Voila qu’arrive la 50e cérémonie des César du cinéma. Un 50e anniversaire pour les membres, anciens et nouveaux, de l’Académie des arts et techniques du cinéma qui, pour une fois, n’a pas été parasité par quelques polémiques. Cette année la mise-en-scène de la soirée est confiée à Cédric Klapisch, qui promet des surprises, et le rôle honorifique de Présidente de la cérémonie à Catherine Deneuve. 14 nominations (Huppert en a eu 15) depuis 1976 (sachant que sa carrière a débuté en 1959), deux trophées ramenés à la maison. Bertrand Bonello a convaincu la légende du 7e art français de rempiler une seconde fois à ce poste, elle qui ne vient plus depuis des années et qui déteste s’exposer sur une scène.
Dans la catégorie ‘Meilleure réalisation’, aucune femme. Pourtant, elles ne manquent pas comme le prix Alice-Guy l’illustre chaque année. Louise Courvoisier pour Vingt Dieux, Payal Kapadia pour All imagine as light, Mati Diop pour Dahomey : autant de possibilités, zéro probabilité.
Plus surprenant, les votants ont plébiscité dans toutes les catégories les mêmes films populaires et oublié la production indépendante et diversifiée du cinéma français. Au total, 13 films ont plus de deux nominations, 29 autres (dont les courts métrages) sont nommés une fois. 6 films s’octroient 62 nominations! Au départ il y avait 239 longs et 48 courts. À l’arrivée, il y a oligopole.
Catherine Deneuve avait arrêté d’assister à la cérémonie (même quand elle avait reçu des nominations en 2011, 2014, 2015, 2016) pour cette raison : « C’était le fond des choses, tout le système, c’était devenu pas assez sérieux, des gens qui votent sans avoir vu les films, ou juste au deuxième tour, ça fausse beaucoup les choses… ». Une critique des années Terzian mais pas que.
Oligopole éclectique
La cérémonie va donc récompenser les meilleurs films de l’année 2024, ou du moins les plus populaires : Le Comte de Monte-Cristo (14 nominations); L’Amour ouf (13 nominations); Emilia Perez (12 nominations); L’Histoire de Souleymane (8 nominations); Miséricorde (8 nominations); En fanfare (7 nominations)… De fait ces multiples et trop nombreuses nominations pour les mêmes films ont pour conséquence un manque de représentation artistique. L’enjeu est moins de compter le nombre de femmes réalisatrices en catégorie ‘Meilleure réalisation’ et ‘Meilleur film’ qu’une plus juste représentation des divers talents qui, à leur manière, ont apporté un certain accomplissement qu’on peut juger remarquable.

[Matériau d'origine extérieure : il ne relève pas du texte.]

(** * The message pipeline of the WhatsApp support bot

    A shallow embedding of the stateful core of the bot:
    - [services/response_service.py]: the store of pending ticket drafts;
    - [services/conversation_memory.py]: sessions, history, expiry;
    - [services/sentiment_service.py]: keyword sentiment and urgency;
    - [services/intent_service.py]: [process_message], the query-type
      detectors, the confirmation handler and the intent handlers;
    and of what stands around it:
    - [services/multilingual.py]: the translation cache and the detection of
      the language;
    - [controllers/chatbot_controller.py]: the tracker of duplicate
      deliveries and [receive_webhook];
    - [services/gallabox_service.py]: the circuit breaker and the rate
      limits;
    - [services/jira_service.py]: the issue type and the priority of a new
      ticket;
    - [services/vip_detection.py]: [detect_vip] and its registry.

    Conventions.
    - A Python [str] is a Rocq [string] holding its UTF-8 bytes (a [str] with
      a lone surrogate has none and is left out).  Substring tests agree on
      both views because UTF-8 is self-synchronising.  What Python does
      character by character is done on the characters that the bytes encode,
      with the tables of Unicode 14.0 that CPython 3.11 carries: [str.lower]
      (U+0130 and the final sigma included), [str.isupper], [str.split],
      [len], and the classes [\s], [\d], [\w] and [\b] of [re].  A byte string
      that is no UTF-8 is no [str]; [lower] leaves it as it is and the others
      find nothing in it.  Where characters are counted, cut or stripped
      ([s[:n]], [str.strip], the white space of the language detection), the
      module [Text] reads the string character by character.
    - A [datetime] is a number of microseconds ([Z]); a [timedelta] is a
      difference of such numbers.  One entry point reads the clock once: every
      [datetime.now()] inside one call sees the same instant [now].  The
      seconds of [timestamp()] are such an instant too in the tracker of
      deliveries; the rate limits of the gateway compute with the floats of
      the source.
    - The scores of the sentiment analysis and of the language detection
      are exact fractions; the scores of the VIP detection are the floats of
      the source.
    - Dictionaries are [gmap]s.  The one place where the iteration order of a
      dictionary is visible is the order in which a sweep archives several
      expired sessions; nothing below depends on that order.
    - The language model, the issue tracker, the messaging gateway and the
      keyword tables of team and VIP detection are collaborators: they are the
      fields of the record [Collaborators], and every statement holds for all
      of them.  Their exceptions are not modelled (the clients catch their own
      errors and return a failure value).
    - Left out, because nothing in the pipeline reads them back: the
      per-user statistics counters, the list [_conversation_context] kept by
      [_update_context], and the answer of the tracker when it is asked for
      its projects while a draft is built (the call itself is logged). *)

From Stdlib Require Import ZArith QArith Ascii String DecimalString Bool Lia.
From Stdlib Require DecimalPos DecimalZ Floats.
From stdpp Require Import gmap strings list fin_maps.

#[local] Open Scope string_scope.
#[local] Open Scope list_scope.
#[local] Open Scope Z_scope.
#[local] Set Warnings "-inexact-float".

(** ** Characters

    A [str] is a sequence of characters (code points), and a [string] here
    holds their UTF-8 bytes.  What Python does character by character
    ([lower], [isupper], [split], [len], the classes of [re]) is defined on
    the list of characters that the bytes encode, with the tables of the
    Unicode database that CPython 3.11 carries (Unicode 14.0). *)

Module Unicode.

(** The characters of [str.isupper]: the property Uppercase. *)
Definition Uppercase : list (Z * Z) :=
  [(65, 90); (192, 214); (216, 222); (256, 256); (258, 258); (260, 260);
   (262, 262); (264, 264); (266, 266); (268, 268); (270, 270); (272, 272);
   (274, 274); (276, 276); (278, 278); (280, 280); (282, 282); (284, 284);
   (286, 286); (288, 288); (290, 290); (292, 292); (294, 294); (296, 296);
   (298, 298); (300, 300); (302, 302); (304, 304); (306, 306); (308, 308);
   (310, 310); (313, 313); (315, 315); (317, 317); (319, 319); (321, 321);
   (323, 323); (325, 325); (327, 327); (330, 330); (332, 332); (334, 334);
   (336, 336); (338, 338); (340, 340); (342, 342); (344, 344); (346, 346);
   (348, 348); (350, 350); (352, 352); (354, 354); (356, 356); (358, 358);
   (360, 360); (362, 362); (364, 364); (366, 366); (368, 368); (370, 370);
   (372, 372); (374, 374); (376, 377); (379, 379); (381, 381); (385, 386);
   (388, 388); (390, 391); (393, 395); (398, 401); (403, 404); (406, 408);
   (412, 413); (415, 416); (418, 418); (420, 420); (422, 423); (425, 425);
   (428, 428); (430, 431); (433, 435); (437, 437); (439, 440); (444, 444);
   (452, 452); (455, 455); (458, 458); (461, 461); (463, 463); (465, 465);
   (467, 467); (469, 469); (471, 471); (473, 473); (475, 475); (478, 478);
   (480, 480); (482, 482); (484, 484); (486, 486); (488, 488); (490, 490);
   (492, 492); (494, 494); (497, 497); (500, 500); (502, 504); (506, 506);
   (508, 508); (510, 510); (512, 512); (514, 514); (516, 516); (518, 518);
   (520, 520); (522, 522); (524, 524); (526, 526); (528, 528); (530, 530);
   (532, 532); (534, 534); (536, 536); (538, 538); (540, 540); (542, 542);
   (544, 544); (546, 546); (548, 548); (550, 550); (552, 552); (554, 554);
   (556, 556); (558, 558); (560, 560); (562, 562); (570, 571); (573, 574);
   (577, 577); (579, 582); (584, 584); (586, 586); (588, 588); (590, 590);
   (880, 880); (882, 882); (886, 886); (895, 895); (902, 902); (904, 906);
   (908, 908); (910, 911); (913, 929); (931, 939); (975, 975); (978, 980);
   (984, 984); (986, 986); (988, 988); (990, 990); (992, 992); (994, 994);
   (996, 996); (998, 998); (1000, 1000); (1002, 1002); (1004, 1004); (1006,
   1006); (1012, 1012); (1015, 1015); (1017, 1018); (1021, 1071); (1120,
   1120); (1122, 1122); (1124, 1124); (1126, 1126); (1128, 1128); (1130,
   1130); (1132, 1132); (1134, 1134); (1136, 1136); (1138, 1138); (1140,
   1140); (1142, 1142); (1144, 1144); (1146, 1146); (1148, 1148); (1150,
   1150); (1152, 1152); (1162, 1162); (1164, 1164); (1166, 1166); (1168,
   1168); (1170, 1170); (1172, 1172); (1174, 1174); (1176, 1176); (1178,
   1178); (1180, 1180); (1182, 1182); (1184, 1184); (1186, 1186); (1188,
   1188); (1190, 1190); (1192, 1192); (1194, 1194); (1196, 1196); (1198,
   1198); (1200, 1200); (1202, 1202); (1204, 1204); (1206, 1206); (1208,
   1208); (1210, 1210); (1212, 1212); (1214, 1214); (1216, 1217); (1219,
   1219); (1221, 1221); (1223, 1223); (1225, 1225); (1227, 1227); (1229,
   1229); (1232, 1232); (1234, 1234); (1236, 1236); (1238, 1238); (1240,
   1240); (1242, 1242); (1244, 1244); (1246, 1246); (1248, 1248); (1250,
   1250); (1252, 1252); (1254, 1254); (1256, 1256); (1258, 1258); (1260,
   1260); (1262, 1262); (1264, 1264); (1266, 1266); (1268, 1268); (1270,
   1270); (1272, 1272); (1274, 1274); (1276, 1276); (1278, 1278); (1280,
   1280); (1282, 1282); (1284, 1284); (1286, 1286); (1288, 1288); (1290,
   1290); (1292, 1292); (1294, 1294); (1296, 1296); (1298, 1298); (1300,
   1300); (1302, 1302); (1304, 1304); (1306, 1306); (1308, 1308); (1310,
   1310); (1312, 1312); (1314, 1314); (1316, 1316); (1318, 1318); (1320,
   1320); (1322, 1322); (1324, 1324); (1326, 1326); (1329, 1366); (4256,
   4293); (4295, 4295); (4301, 4301); (5024, 5109); (7312, 7354); (7357,
   7359); (7680, 7680); (7682, 7682); (7684, 7684); (7686, 7686); (7688,
   7688); (7690, 7690); (7692, 7692); (7694, 7694); (7696, 7696); (7698,
   7698); (7700, 7700); (7702, 7702); (7704, 7704); (7706, 7706); (7708,
   7708); (7710, 7710); (7712, 7712); (7714, 7714); (7716, 7716); (7718,
   7718); (7720, 7720); (7722, 7722); (7724, 7724); (7726, 7726); (7728,
   7728); (7730, 7730); (7732, 7732); (7734, 7734); (7736, 7736); (7738,
   7738); (7740, 7740); (7742, 7742); (7744, 7744); (7746, 7746); (7748,
   7748); (7750, 7750); (7752, 7752); (7754, 7754); (7756, 7756); (7758,
   7758); (7760, 7760); (7762, 7762); (7764, 7764); (7766, 7766); (7768,
   7768); (7770, 7770); (7772, 7772); (7774, 7774); (7776, 7776); (7778,
   7778); (7780, 7780); (7782, 7782); (7784, 7784); (7786, 7786); (7788,
   7788); (7790, 7790); (7792, 7792); (7794, 7794); (7796, 7796); (7798,
   7798); (7800, 7800); (7802, 7802); (7804, 7804); (7806, 7806); (7808,
   7808); (7810, 7810); (7812, 7812); (7814, 7814); (7816, 7816); (7818,
   7818); (7820, 7820); (7822, 7822); (7824, 7824); (7826, 7826); (7828,
   7828); (7838, 7838); (7840, 7840); (7842, 7842); (7844, 7844); (7846,
   7846); (7848, 7848); (7850, 7850); (7852, 7852); (7854, 7854); (7856,
   7856); (7858, 7858); (7860, 7860); (7862, 7862); (7864, 7864); (7866,
   7866); (7868, 7868); (7870, 7870); (7872, 7872); (7874, 7874); (7876,
   7876); (7878, 7878); (7880, 7880); (7882, 7882); (7884, 7884); (7886,
   7886); (7888, 7888); (7890, 7890); (7892, 7892); (7894, 7894); (7896,
   7896); (7898, 7898); (7900, 7900); (7902, 7902); (7904, 7904); (7906,
   7906); (7908, 7908); (7910, 7910); (7912, 7912); (7914, 7914); (7916,
   7916); (7918, 7918); (7920, 7920); (7922, 7922); (7924, 7924); (7926,
   7926); (7928, 7928); (7930, 7930); (7932, 7932); (7934, 7934); (7944,
   7951); (7960, 7965); (7976, 7983); (7992, 7999); (8008, 8013); (8025,
   8025); (8027, 8027); (8029, 8029); (8031, 8031); (8040, 8047); (8120,
   8123); (8136, 8139); (8152, 8155); (8168, 8172); (8184, 8187); (8450,
   8450); (8455, 8455); (8459, 8461); (8464, 8466); (8469, 8469); (8473,
   8477); (8484, 8484); (8486, 8486); (8488, 8488); (8490, 8493); (8496,
   8499); (8510, 8511); (8517, 8517); (8544, 8559); (8579, 8579); (9398,
   9423); (11264, 11311); (11360, 11360); (11362, 11364); (11367, 11367);
   (11369, 11369); (11371, 11371); (11373, 11376); (11378, 11378); (11381,
   11381); (11390, 11392); (11394, 11394); (11396, 11396); (11398, 11398);
   (11400, 11400); (11402, 11402); (11404, 11404); (11406, 11406); (11408,
   11408); (11410, 11410); (11412, 11412); (11414, 11414); (11416, 11416);
   (11418, 11418); (11420, 11420); (11422, 11422); (11424, 11424); (11426,
   11426); (11428, 11428); (11430, 11430); (11432, 11432); (11434, 11434);
   (11436, 11436); (11438, 11438); (11440, 11440); (11442, 11442); (11444,
   11444); (11446, 11446); (11448, 11448); (11450, 11450); (11452, 11452);
   (11454, 11454); (11456, 11456); (11458, 11458); (11460, 11460); (11462,
   11462); (11464, 11464); (11466, 11466); (11468, 11468); (11470, 11470);
   (11472, 11472); (11474, 11474); (11476, 11476); (11478, 11478); (11480,
   11480); (11482, 11482); (11484, 11484); (11486, 11486); (11488, 11488);
   (11490, 11490); (11499, 11499); (11501, 11501); (11506, 11506); (42560,
   42560); (42562, 42562); (42564, 42564); (42566, 42566); (42568, 42568);
   (42570, 42570); (42572, 42572); (42574, 42574); (42576, 42576); (42578,
   42578); (42580, 42580); (42582, 42582); (42584, 42584); (42586, 42586);
   (42588, 42588); (42590, 42590); (42592, 42592); (42594, 42594); (42596,
   42596); (42598, 42598); (42600, 42600); (42602, 42602); (42604, 42604);
   (42624, 42624); (42626, 42626); (42628, 42628); (42630, 42630); (42632,
   42632); (42634, 42634); (42636, 42636); (42638, 42638); (42640, 42640);
   (42642, 42642); (42644, 42644); (42646, 42646); (42648, 42648); (42650,
   42650); (42786, 42786); (42788, 42788); (42790, 42790); (42792, 42792);
   (42794, 42794); (42796, 42796); (42798, 42798); (42802, 42802); (42804,
   42804); (42806, 42806); (42808, 42808); (42810, 42810); (42812, 42812);
   (42814, 42814); (42816, 42816); (42818, 42818); (42820, 42820); (42822,
   42822); (42824, 42824); (42826, 42826); (42828, 42828); (42830, 42830);
   (42832, 42832); (42834, 42834); (42836, 42836); (42838, 42838); (42840,
   42840); (42842, 42842); (42844, 42844); (42846, 42846); (42848, 42848);
   (42850, 42850); (42852, 42852); (42854, 42854); (42856, 42856); (42858,
   42858); (42860, 42860); (42862, 42862); (42873, 42873); (42875, 42875);
   (42877, 42878); (42880, 42880); (42882, 42882); (42884, 42884); (42886,
   42886); (42891, 42891); (42893, 42893); (42896, 42896); (42898, 42898);
   (42902, 42902); (42904, 42904); (42906, 42906); (42908, 42908); (42910,
   42910); (42912, 42912); (42914, 42914); (42916, 42916); (42918, 42918);
   (42920, 42920); (42922, 42926); (42928, 42932); (42934, 42934); (42936,
   42936); (42938, 42938); (42940, 42940); (42942, 42942); (42944, 42944);
   (42946, 42946); (42948, 42951); (42953, 42953); (42960, 42960); (42966,
   42966); (42968, 42968); (42997, 42997); (65313, 65338); (66560, 66599);
   (66736, 66771); (66928, 66938); (66940, 66954); (66956, 66962); (66964,
   66965); (68736, 68786); (71840, 71871); (93760, 93791); (119808, 119833);
   (119860, 119885); (119912, 119937); (119964, 119964); (119966, 119967);
   (119970, 119970); (119973, 119974); (119977, 119980); (119982, 119989);
   (120016, 120041); (120068, 120069); (120071, 120074); (120077, 120084);
   (120086, 120092); (120120, 120121); (120123, 120126); (120128, 120132);
   (120134, 120134); (120138, 120144); (120172, 120197); (120224, 120249);
   (120276, 120301); (120328, 120353); (120380, 120405); (120432, 120457);
   (120488, 120512); (120546, 120570); (120604, 120628); (120662, 120686);
   (120720, 120744); (120778, 120778); (125184, 125217); (127280, 127305);
   (127312, 127337); (127344, 127369)].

Peut-être faudrait-il ajouter des catégories comme dans d’autres cérémonies (Meilleur film au budget inférieur à 2 millions d’euros, meilleur espoir en réalisation et en scénario, meilleure comédie, meilleure coprod internationale, etc.) pour traduire la variété du cinéma hexagonal. Sans oublier de revoir quelques règles liées au financement, de plus en plus internationalisé. Ainsi The Substance, écrit et réalisé par une française, tourné en France, ne peut pas concourir en dehors de la catégorie meilleur film étranger. Alors qu’à l’inverse, Emilia Pérez, lui aussi français artistiquement, mais tourné en espagnol avec des acteurs étrangers, peut s’imposer dans toutes les catégories parce que son financement est majoritairement français. Et ne parlons pas du film indien, mais financé en grande partie en France, All we imagine as light, totalement snobé malgré son Grand prix du jury cannois (amplement mérité). Allez comprendre.
Toujours les mêmes…?

Autre faille. Cette année les nommées dans la catégorie ‘Meilleure actrice dans un second rôle’ sont issues des mêmes films ultra-nommés. Certaines ont moins de 10 minutes de présence dans le film – leur talent n’est pas en cause – mais, objectivement, il y avait d’autres choix plus pertinents. Les votants ont clairement été paresseux et toutes ces actrices en second-rôle dans d’autres films sont par conséquent invisibilisées.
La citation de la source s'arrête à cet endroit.